IGF2 modulates behavioral and hippocampal changes induced by chronic cocaine exposure during adolescence in mice

Abstract

Adolescence is a period of heightened neuroplasticity and vulnerability to environmental insults, including drug exposure. In this study, we investigated the short- and long-term behavioral effects, as well as the long-term hippocampal effects, of chronic cocaine administration during adolescence, along with the potential neuroprotective role of insulin-like growth factor 2 (IGF2) in male C57BL/6J mice. Over 21 days, mice received daily intraperitoneal injections of saline, cocaine, IGF2, or a combination of cocaine and IGF2. Behavioral assessments were conducted immediately after treatment and following a 30-day abstinence period, using a battery of tests including marble burying, nest building, elevated plus maze, open field, novel place and object recognition, and forced swim.

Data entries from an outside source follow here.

(** Python binds a keyword to the named parameter of that name, so the
    dictionary behind [**additional_filters] never holds one of the three
    parameter names: passing one twice is a [TypeError] at the call. *)
Definition kwargs_bindable (additional_filters : gmap string value) : bool :=
  bool_decide (additional_filters !! "organization_id" = None) &&
  bool_decide (additional_filters !! "user_id" = None) &&
  bool_decide (additional_filters !! "visibility" = None).

Definition call_get_access_filters (organization_id user_id : string)
    (visibility : option (list string))
    (additional_filters : gmap string value) : outcome (gmap string value) :=
  if kwargs_bindable additional_filters then
    Ret (get_access_filters organization_id user_id visibility
           additional_filters)
  else Raise TypeError.

Definition document_access_check (document_metadata : gmap string value)
    (user_id organization_id : string) : bool :=
  let doc_org_id := dict_get document_metadata "organization_id" in
  if negb (value_eqb doc_org_id (VStr organization_id)) then
    if value_eqb (dict_get document_metadata "visibility") (VStr PUBLIC)
    then true else false
  else
    let doc_user_id := dict_get document_metadata "user_id" in
    let doc_visibility :=
      dict_get_or document_metadata "visibility" (VStr PRIVATE) in
    if value_eqb doc_user_id (VStr user_id) then true
    else if value_eqb doc_visibility (VStr PRIVATE) then false
    else if value_eqb doc_visibility (VStr SHARED) then true
    else if value_eqb doc_visibility (VStr PUBLIC) then true
    else false.

End Filtering.

(** ** How a vector store reads a filter

    The filter dictionaries are interpreted by the vector store, outside the
    Python sources.  The reading below is the one the filter builder and the
    agent manager write for: the top-level entries are conjoined, [$or] and
    [$and] combine sub-filters, [{"$in": [...]}] is membership, and a plain
    value matches a stored field that equals it or is a list containing
    it. *)

Module FilterSemantics.

Definition field_matches (stored : option value) (wanted : value) : bool :=
  match stored with
  | None => false
  | Some x =>
      value_eqb x wanted ||
      match x with
      | VList xs => existsb (fun y => value_eqb y wanted) xs
      | _ => false
      end
  end.

Definition operator_holds (stored : option value) (op : string) (arg : value)
  : bool :=
  if String.eqb op "$in" then
    match arg with
    | VList vs => existsb (field_matches stored) vs
    | _ => false
    end
  else if String.eqb op "$eq" then field_matches stored arg
  else if String.eqb op "$ne" then negb (field_matches stored arg)
  else false.

Fixpoint entry_holds (meta : gmap string value) (k : string) (v : value)
    {struct v} : bool :=
  let all_hold (sub : value) : bool :=
    match sub with
    | VDict kvs => forallb (fun kv => entry_holds meta (fst kv) (snd kv)) kvs
    | _ => false
    end in
  if String.eqb k "$or" then
    match v with VList subs => existsb all_hold subs | _ => false end
  else if String.eqb k "$and" then
    match v with VList subs => forallb all_hold subs | _ => false end
  else
    match v with
    | VDict ops =>
        forallb (fun kv => operator_holds (meta !! k) (fst kv) (snd kv)) ops
    | _ => field_matches (meta !! k) v
    end.

Definition filter_matches (meta : gmap string value)
    (flt : gmap string value) : bool :=
  forallb (fun kv => entry_holds meta (fst kv) (snd kv)) (map_to_list flt).

End FilterSemantics.

(** ** services/rag/retriever.py *)

Module Retriever.

(** One search hit: [{"id", "text", "metadata", "score"}]. *)
Record document : Type := {
  doc_id : string;
  doc_text : string;
  doc_metadata : gmap string value;
  doc_score : Q
}.

Definition security_keys : list string := ["organization_id"; "user_id"; "$or"].

(** Lines 50-61: the access filters, then the guarded merge of
    [filter_dict]. *)
Definition search_filter (organization_id user_id : string)
    (filter_dict : option (gmap string value)) : gmap string value :=
  let access_filters :=
    Filtering.get_access_filters organization_id user_id None ∅ in
  match filter_dict with
  | Some fd =>
      if dict_truthy fd then
        map_fold (fun key value acc =>
                    if bool_decide (key ∉ security_keys)
                    then <[key := value]> acc else acc)
                 access_filters fd
      else access_filters
  | None => access_filters
  end.

Section Retrieve.

(** The resolved providers: [llm_provider.get_embeddings] and
    [vector_db.search].  The function is given as it runs when its log
    calls go through; the calls on [logger] are left out. *)
Variable llm_get_embeddings : list string -> outcome (list embedding_vector).
Variable vector_db_search :
  embedding_vector -> gmap string value -> nat -> outcome (list document).

Definition retrieve_relevant_documents (query organization_id user_id : string)
    (filter_dict : option (gmap string value)) (limit : nat) (rerank : bool)
  : outcome (list document) :=
  match llm_get_embeddings [query] with
  | Raise e => Raise e
  | Ret query_embeddings =>
      match query_embeddings with
      | [] => Raise IndexError
      | query_embedding :: _ =>
          let access_filters :=
            search_filter organization_id user_id filter_dict in
          match vector_db_search query_embedding access_filters
                  (if rerank then limit * 2 else limit) with
          | Raise e => Raise e
          | Ret documents =>
              if rerank && (limit <? length documents)
              then Ret (take limit documents)
              else Ret documents
          end
      end
  end.

End Retrieve.

End Retriever.

(** ** services/rag/generator.py *)

Module Generator.

Import Retriever.

Definition newline : string := String (Ascii.ascii_of_nat 10) EmptyString.

Definition default_system_message : string :=
  "You are a helpful assistant. If you don't know the answer to a question, "
  +:+ "just say that you don't have enough information to provide a reliable answer.".

Definition default_rag_system_message : string :=
  "You are a helpful assistant with access to a knowledge base. "
  +:+ "Answer the user's question based on the provided context. "
  +:+ "If the context doesn't contain the necessary information to answer the question, "
  +:+ "just say that you don't have enough information to provide a reliable answer. "
  +:+ "Don't make up information that's not in the context.".

(** Truth value of [Optional[str]]: [None] and the empty string are false. *)
Definition str_truthy (s : option string) : bool :=
  match s with
  | Some (String _ _) => true
  | _ => false
  end.

(** [a or b] on an optional string and a string. *)
Definition str_or (s : option string) (fallback : string) : string :=
  match s with
  | Some (String c r) => String c r
  | _ => fallback
  end.

Section Generate.

(** [str(value)] as the f-strings apply it to metadata values. *)
Variable py_str : value -> string.

Definition source_info (metadata : gmap string value) : list string :=
  (match metadata !! "title" with
   | Some v => ["Title: " +:+ py_str v] | None => [] end) ++
  (match metadata !! "source" with
   | Some v => ["Source: " +:+ py_str v] | None => [] end) ++
  (match metadata !! "url" with
   | Some v => ["URL: " +:+ py_str v] | None => [] end) ++
  (match metadata !! "date" with
   | Some v => ["Date: " +:+ py_str v] | None => [] end) ++
  (match metadata !! "author" with
   | Some v => ["Author: " +:+ py_str v] | None => [] end).

Definition format_document (i : nat) (doc : document) : string :=
  match source_info (doc_metadata doc) with
  | [] => "Document " +:+ pretty (i + 1) +:+ ":" +:+ newline
          +:+ doc_text doc +:+ newline
  | info => "Document " +:+ pretty (i + 1) +:+ " (" +:+ join " | " info
            +:+ "):" +:+ newline +:+ doc_text doc +:+ newline
  end.

Definition format_documents_for_context (documents : list document) : string :=
  join newline (imap format_document documents).

Definition rag_prompt (query context : string) : string :=
  "I need information about the following question:" +:+ newline
  +:+ query +:+ newline +:+ newline
  +:+ "Here is the relevant context from our knowledge base:" +:+ newline
  +:+ newline +:+ context +:+ newline +:+ newline
  +:+ "Based on this context, please provide a comprehensive answer to the question.".

(** The resolved providers.  [llm_generate prompt system_message temperature
    max_tokens] is [llm_provider.generate]. *)
Variable llm_get_embeddings : list string -> outcome (list embedding_vector).
Variable llm_generate : string -> string -> Q -> option Z -> outcome string.
Variable vector_db_search :
  embedding_vector -> gmap string value -> nat -> outcome (list document).

Definition generate_answer (query organization_id user_id : string)
    (filter_dict : option (gmap string value)) (system_message : option string)
    (temperature : Q) (max_tokens : option Z) (num_documents : nat)
  : outcome (string * list document) :=
  match retrieve_relevant_documents llm_get_embeddings vector_db_search
          query organization_id user_id filter_dict num_documents true with
  | Raise e => Raise e
  | Ret documents =>
      match documents with
      | [] =>
          let default_system := str_or system_message default_system_message in
          match llm_generate query default_system temperature max_tokens with
          | Raise e => Raise e
          | Ret response => Ret (response, [])
          end
      | _ :: _ =>
          let context := format_documents_for_context documents in
          let rag_system_message :=
            if str_truthy system_message
            then default "" system_message
            else default_rag_system_message in
          match llm_generate (rag_prompt query context) rag_system_message
                  temperature max_tokens with
          | Raise e => Raise e
          | Ret response => Ret (response, documents)
          end
      end
  end.

End Generate.

End Generator.

(** ** services/llm_providers/openai.py: [OpenAIProvider.get_embeddings] *)

Module OpenAI.

Section Embeddings.

(** The type of one embedding vector. *)
Variable E : Type.

(** One item of [response.data]. *)
Record embedding_item : Type := { index : nat; embedding : E }.

(** [self.client.embeddings.create(model=..., input=batch_texts)] followed by
    [.data]. *)
Variable embeddings_create : list string -> outcome (list embedding_item).

Definition batch_size : nat := 100.

(** [range(start, stop, step)] for a positive step. *)
Definition py_range (start stop step : nat) : list nat :=
  (fun k => start + k * step) <$> seq 0 ((stop - start + (step - 1)) / step).

(** [sorted(data, key=lambda x: x.index)]: a stable sort on the index. *)
Fixpoint insert_by_index (x : embedding_item) (l : list embedding_item)
  : list embedding_item :=
  match l with
  | [] => [x]
  | y :: l' =>
      if index x <=? index y then x :: y :: l'
      else y :: insert_by_index x l'
  end.

Definition sorted_by_index (data : list embedding_item) : list embedding_item :=
  foldr insert_by_index [] data.

(** The loop over the batches, threading [all_embeddings]. *)
Fixpoint embed_batches (starts : list nat) (texts : list string)
    (all_embeddings : list E) : outcome (list E) :=
  match starts with
  | [] => Ret all_embeddings
  | i :: rest =>
      let batch_texts := take batch_size (drop i texts) in
      match embeddings_create batch_texts with
      | Raise e => Raise e
      | Ret data =>
          let sorted_embeddings := sorted_by_index data in
          let batch_embeddings := embedding <$> sorted_embeddings in
          embed_batches rest texts (all_embeddings ++ batch_embeddings)
      end
  end.
(** * BinanceBot: the fill-detection and counter-order engine

    A shallow embedding of [bot.py] and [order_storage.py].

    - Python numbers are kept behind the interface [Number]; the code is
      translated once, generically, and run at two instances:
      [float64] (IEEE 754 binary64 with round-to-nearest-even, what
      CPython's [float] is and the program computes in) and [Qc] (exact
      rationals, the reading in which the documentation states its
      formulas, kept for comparison).
    - The SQLite table [orders] is a finite map keyed by [order_id]
      (its primary key).
    - The exchange, the terminal and the clock are an abstract world [G]
      driven through the record [Env]; every interaction is recorded in the
      list of events a run emits.
    - Python exceptions are values of [Exn]; a computation is a state and
      error monad [M] in which the effects made before an exception stay.
    - [str.strip] and [str.lower], whose tables of Unicode white space and
      case belong to the interpreter, are operations of [Env] as well. *)

From Stdlib Require Import ZArith QArith Qcanon String Ascii List Bool Lia.
From Stdlib Require Import Floats.SpecFloat.
From stdpp Require Import base option list gmap.

Local Open Scope Z_scope.
Local Open Scope string_scope.

(** ** Numbers *)

(** The arithmetic the two source files use on prices, volumes and
    percentages: [+], [-], [*], [/] (true division; every divisor in the
    source is [100] or the length of a non-empty list), [<] and the
    conversion of an integer literal. [a > b] is [b < a]. *)
Class Number (T : Type) : Type := {
  of_Z : Z -> T;
  padd : T -> T -> T;
  psub : T -> T -> T;
  pmul : T -> T -> T;
  pdiv : T -> T -> T;
  plt : T -> T -> bool
}.

Declare Scope num_scope.
Delimit Scope num_scope with num.
Infix "+!" := padd (at level 50, left associativity) : num_scope.
Infix "-!" := psub (at level 50, left associativity) : num_scope.
Infix "*!" := pmul (at level 40, left associativity) : num_scope.
Infix "/!" := pdiv (at level 40, left associativity) : num_scope.
Infix "<!" := plt (at level 70, no associativity) : num_scope.
Notation "a >! b" := (plt b a) (at level 70, no associativity, only parsing) : num_scope.

(** Exact rationals in canonical form: the arithmetic in which the
    documentation states its formulas. The program does not compute in it;
    it is here to compare with. *)
Definition Qc_ltb (a b : Qc) : bool :=
  match (a ?= b)%Qc with Lt => true | _ => false end.

#[export] Instance Qc_Number : Number Qc := {
  of_Z z := Q2Qc (inject_Z z);
  padd := Qcplus;
  psub := Qcminus;
  pmul := Qcmult;
  pdiv := Qcdiv;
  plt := Qc_ltb
}.

(** IEEE 754 binary64: 53 bits of precision, exponents below 1024. *)
Definition float64 : Type := spec_float.
Definition f64_prec : Z := 53.
Definition f64_emax : Z := 1024.

(** [float(n)] for an integer [n]: the nearest double, ties to even. *)
Definition f64_of_Z (z : Z) : float64 :=
  binary_normalize f64_prec f64_emax z 0 false.

#[export] Instance float64_Number : Number float64 := {
  of_Z := f64_of_Z;
  padd := SFadd f64_prec f64_emax;
  psub := SFsub f64_prec f64_emax;
  pmul := SFmul f64_prec f64_emax;
  pdiv := SFdiv f64_prec f64_emax;
  plt := SFltb
}.

(** The number a decimal literal [n / 10^k] denotes: exact in [Qc]; in
    [float64] the correctly rounded quotient of two integers that are
    doubles themselves (for [|n| < 2^53] and [k <= 22]), which is the double
    Python reads the literal as. *)
Definition decimal {T : Type} {NT : Number T} (n : Z) (k : nat) : T :=
  pdiv (of_Z n) (of_Z (10 ^ Z.of_nat k)).

(** ** Constants of [binance.enums] and [binance.client] *)

Definition SIDE_BUY : string := "BUY".
Definition SIDE_SELL : string := "SELL".
Definition ORDER_TYPE_LIMIT : string := "LIMIT".
Definition TIME_IN_FORCE_GTC : string := "GTC".
Definition KLINE_INTERVAL_1MINUTE : string := "1m".

(** ** Exceptions *)

(** Every constructor is a subclass of Python's [Exception]; asynchronous
    interrupts are outside the model. [OtherException] stands for whatever
    else a call into a library raises (a connection error of the client,
    the [EOFError] of [input] on a closed standard input), by its name. *)
Inductive Exn : Type :=
| BinanceAPIException (message : string)
| ValueError (msg : string)
| IndexError (msg : string)
| KeyError (key : string)
| TypeError (msg : string)
| UnboundLocalError (variable : string)
| OtherException (name : string).

Set Implicit Arguments.

Section Model.

Variable T : Type.
Context {NT : Number T}.

Local Open Scope num_scope.

(** ** Data *)

(** An object of class [Order] of order_storage.py. *)
Record Order : Type := mkOrder {
  order_id : Z;
  symbol : string;
  side : string;
  price : T;
  volume : T;
  status : string;
  created_at : Z
}.

(** The columns of the table [orders] beside its primary key [order_id]:
    the table is a finite map from the key to these. *)
Record Row : Type := mkRow {
  r_symbol : string;
  r_side : string;
  r_price : T;
  r_volume : T;
  r_status : string;
  r_created_at : Z
}.

(** The object the ORM makes of the row stored under [id], and back. *)
Definition load (id : Z) (row : Row) : Order :=
  mkOrder id (r_symbol row) (r_side row) (r_price row) (r_volume row)
    (r_status row) (r_created_at row).

Definition row_of (o : Order) : Row :=
  mkRow (symbol o) (side o) (price o) (volume o) (status o) (created_at o).

Definition with_status (st : string) (row : Row) : Row :=
  mkRow (r_symbol row) (r_side row) (r_price row) (r_volume row) st
    (r_created_at row).

(** An element of the list [client.get_open_orders] returns, with the
    fields the bot reads; [o['price']] and [o['origQty']] are kept as the
    numbers [float(...)] makes of them. *)
Record LiveOrder : Type := mkLiveOrder {
  o_orderId : Z;
  o_symbol : string;
  o_side : string;
  o_price : T;
  o_origQty : T
}.

(** An entry of [settings['symbols']]; the keys read with [.get] may be
    absent. *)
Record SymbolConfig : Type := mkSymbolConfig {
  is_active : option bool;
  profit_percent : T;
  volume_buy : T;
  volume_sell : T;
  price_min : T;
  price_max : T;
  price_precision : option nat;
  volume_precision : option nat;
  adaptive_limit_percent : option T;
  moving_average_period_min : option Z
}.

Record GlobalSettings : Type := mkGlobalSettings {
  api_key : string;
  api_sec : string;
  fee_percent : T;
  confirm_order : option bool;
  poll_interval_sec : option T
}.

(** [settings.json]; a JSON object keeps the order of its keys. *)
Record Settings : Type := mkSettings {
  global : GlobalSettings;
  symbols : list (string * SymbolConfig)
}.

(** The text [f"{value:.{digits}f}"], kept as the value and the number of
    decimals it is rendered with. *)
Record FixedStr : Type := mkFixedStr {
  fs_value : T;
  fs_digits : nat
}.

(** The keyword arguments of [client.create_order]. *)
Record OrderRequest : Type := mkOrderRequest {
  req_symbol : string;
  req_side : string;
  req_type : string;
  req_quantity : T;
  req_price : FixedStr;
  req_timeInForce : string
}.

(** The lines the bot writes, one constructor per f-string of bot.py, with
    the values the f-string interpolates. *)
Inductive Message : Type :=
| MsgFetchOrdersFailed (sym emsg : string)
| MsgFetchPriceFailed (sym emsg : string)
| MsgSkippedBelowMin (sym counter_side : string) (p p_min : T)
| MsgSkippedAboveMax (sym : string) (p p_max : T)
| MsgSkippedAdaptive (sym : string) (p adaptive_limit moving_avg adaptive_percent : T)
    (digits : nat)
| MsgMovingAverageFailed (sym : string) (e : Exn)
| MsgReadyToPlace (counter_side sym : string) (vol : T) (price_str : FixedStr)
| MsgOrderCancelled
| MsgOrderPlaced (counter_side sym : string) (vol : T) (price_str : FixedStr)
| MsgPlaceFailed (emsg : string)
| MsgNoActiveSymbols
| MsgOrderExecuted (filled_side sym : string) (vol p : T)
| MsgSymbolStatus (sym : string) (current_price : T) (open_count : nat)
    (profit : T) (current_time : string)
| MsgOpenOrder (sym live_side : string) (qty : T) (digits : nat) (p : T)
| MsgBlank.

(** What a run does that the outside can see, in order. *)
Inductive Event : Type :=
| EvLogInfo (m : Message)
| EvLogError (m : Message)
| EvPrint (m : Message)
| EvClearConsole
| EvSleep (seconds : T)
| EvInput (prompt : string) (resp : Exn + string)
| EvGetKlines (sym interval : string) (limit : Z) (resp : Exn + list (list T))
| EvGetOpenOrders (sym : string) (resp : Exn + list LiveOrder)
| EvGetSymbolTicker (sym : string) (resp : Exn + T)
| EvCreateOrder (req : OrderRequest) (resp : Exn + unit).

(** ** The world outside *)

Variable G : Type.

(** The exchange client, the terminal and the clock: each operation reads
    and advances the world [G]. A kline is the list of its fields (the
    close at index 4) and a ticker is its ['price'], both as the numbers
    [float(...)] makes of them. [input] raises as well as it answers
    ([EOFError] when the standard input is closed). The last two fields are
    the methods [str.strip] and [str.lower] of the interpreter: pure
    functions, of which the bot assumes nothing. *)
Record Env : Type := mkEnv {
  client_get_klines : string -> string -> Z -> G -> (Exn + list (list T)) * G;
  client_get_open_orders : string -> G -> (Exn + list LiveOrder) * G;
  client_get_symbol_ticker : string -> G -> (Exn + T) * G;
  client_create_order : OrderRequest -> G -> (Exn + unit) * G;
  input : string -> G -> (Exn + string) * G;
  time_time : G -> Z * G;
  time_clock : G -> string * G;
  str_strip : string -> string;
  str_lower : string -> string
}.

(** ** The monad *)

Record State : Type := mkState {
  ledger : gmap Z Row;
  world : G
}.

Record Result (A : Type) : Type := mkResult {
  outcome : Exn + A;
  final : State;
  emitted : list Event
}.

Definition M (A : Type) : Type := State -> Result A.

Definition ret {A : Type} (a : A) : M A :=
  fun s => mkResult (inr a) s [].

Definition raise {A : Type} (e : Exn) : M A :=
  fun s => mkResult (inl e) s [].

Definition bind {A B : Type} (m : M A) (k : A -> M B) : M B :=
  fun s =>
    let r := m s in
    match outcome r with
    | inl e => mkResult (inl e) (final r) (emitted r)
    | inr a =>
        let r' := k a (final r) in
        mkResult (outcome r') (final r') (emitted r ++ emitted r')
    end.

(** [try: body except ...: handler]; the handler answers [None] for an
    exception its [except] clause does not name. *)
Definition try_except {A : Type} (body : M A) (handler : Exn -> option (M A)) : M A :=
  fun s =>
    let r := body s in
    match outcome r with
    | inl e =>
        match handler e with
        | Some h =>
            let r' := h (final r) in
            mkResult (outcome r') (final r') (emitted r ++ emitted r')
        | None => r
        end
    | inr _ => r
    end.

Definition emit (ev : Event) : M unit :=
  fun s => mkResult (inr tt) s [ev].

End Model.

Arguments MsgFetchOrdersFailed {T} sym emsg.
Arguments MsgFetchPriceFailed {T} sym emsg.
Arguments MsgMovingAverageFailed {T} sym e.
Arguments MsgOrderCancelled {T}.
Arguments MsgPlaceFailed {T} emsg.
Arguments MsgNoActiveSymbols {T}.
Arguments MsgBlank {T}.
Arguments EvClearConsole {T}.
Arguments EvInput {T} prompt resp.
Arguments ret {T G A} a s.
Arguments raise {T G A} e s.
Arguments emit {T G} ev s.

Notation "x <- m ;; k" := (bind m (fun x => k))
  (at level 100, m at next level, right associativity).
Notation "m ;; k" := (bind m (fun _ => k))
  (at level 100, right associativity).

Section Program.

Cocaine-treated mice exhibited persistent compulsive-like behaviors and altered risk perception, effects that were attenuated by IGF2 co-administration. At the cellular level (after 40 days of abstinence), chronic cocaine reduced the density of parvalbumin-positive interneurons in the CA1 and CA3 hippocampal regions, an effect not mitigated by IGF2 co-administration. IGF2 treatment also increased expression of the presynaptic marker synaptotagmin, without altering postsynaptic proteins (PSD-95) or neurotrophic factors (BDNF, pro- BDNF). However, IGF2 downregulated IGF2R expression and impaired performance in hippocampus- dependent spatial memory, suggesting that receptor downregulation may underlie cognitive side effects. No significant differences were observed in markers of oxidative stress, neurogenesis, or basal corticosterone levels. These findings indicate that IGF2 partially counteracts behavioral and cellular alterations induced by adolescent cocaine exposure but may also impact specific cognitive domains. Overall, this study supports further investigation of IGF2 as a therapeutic strategy to mitigate long-term neurobehavioral consequences of adolescent drug use.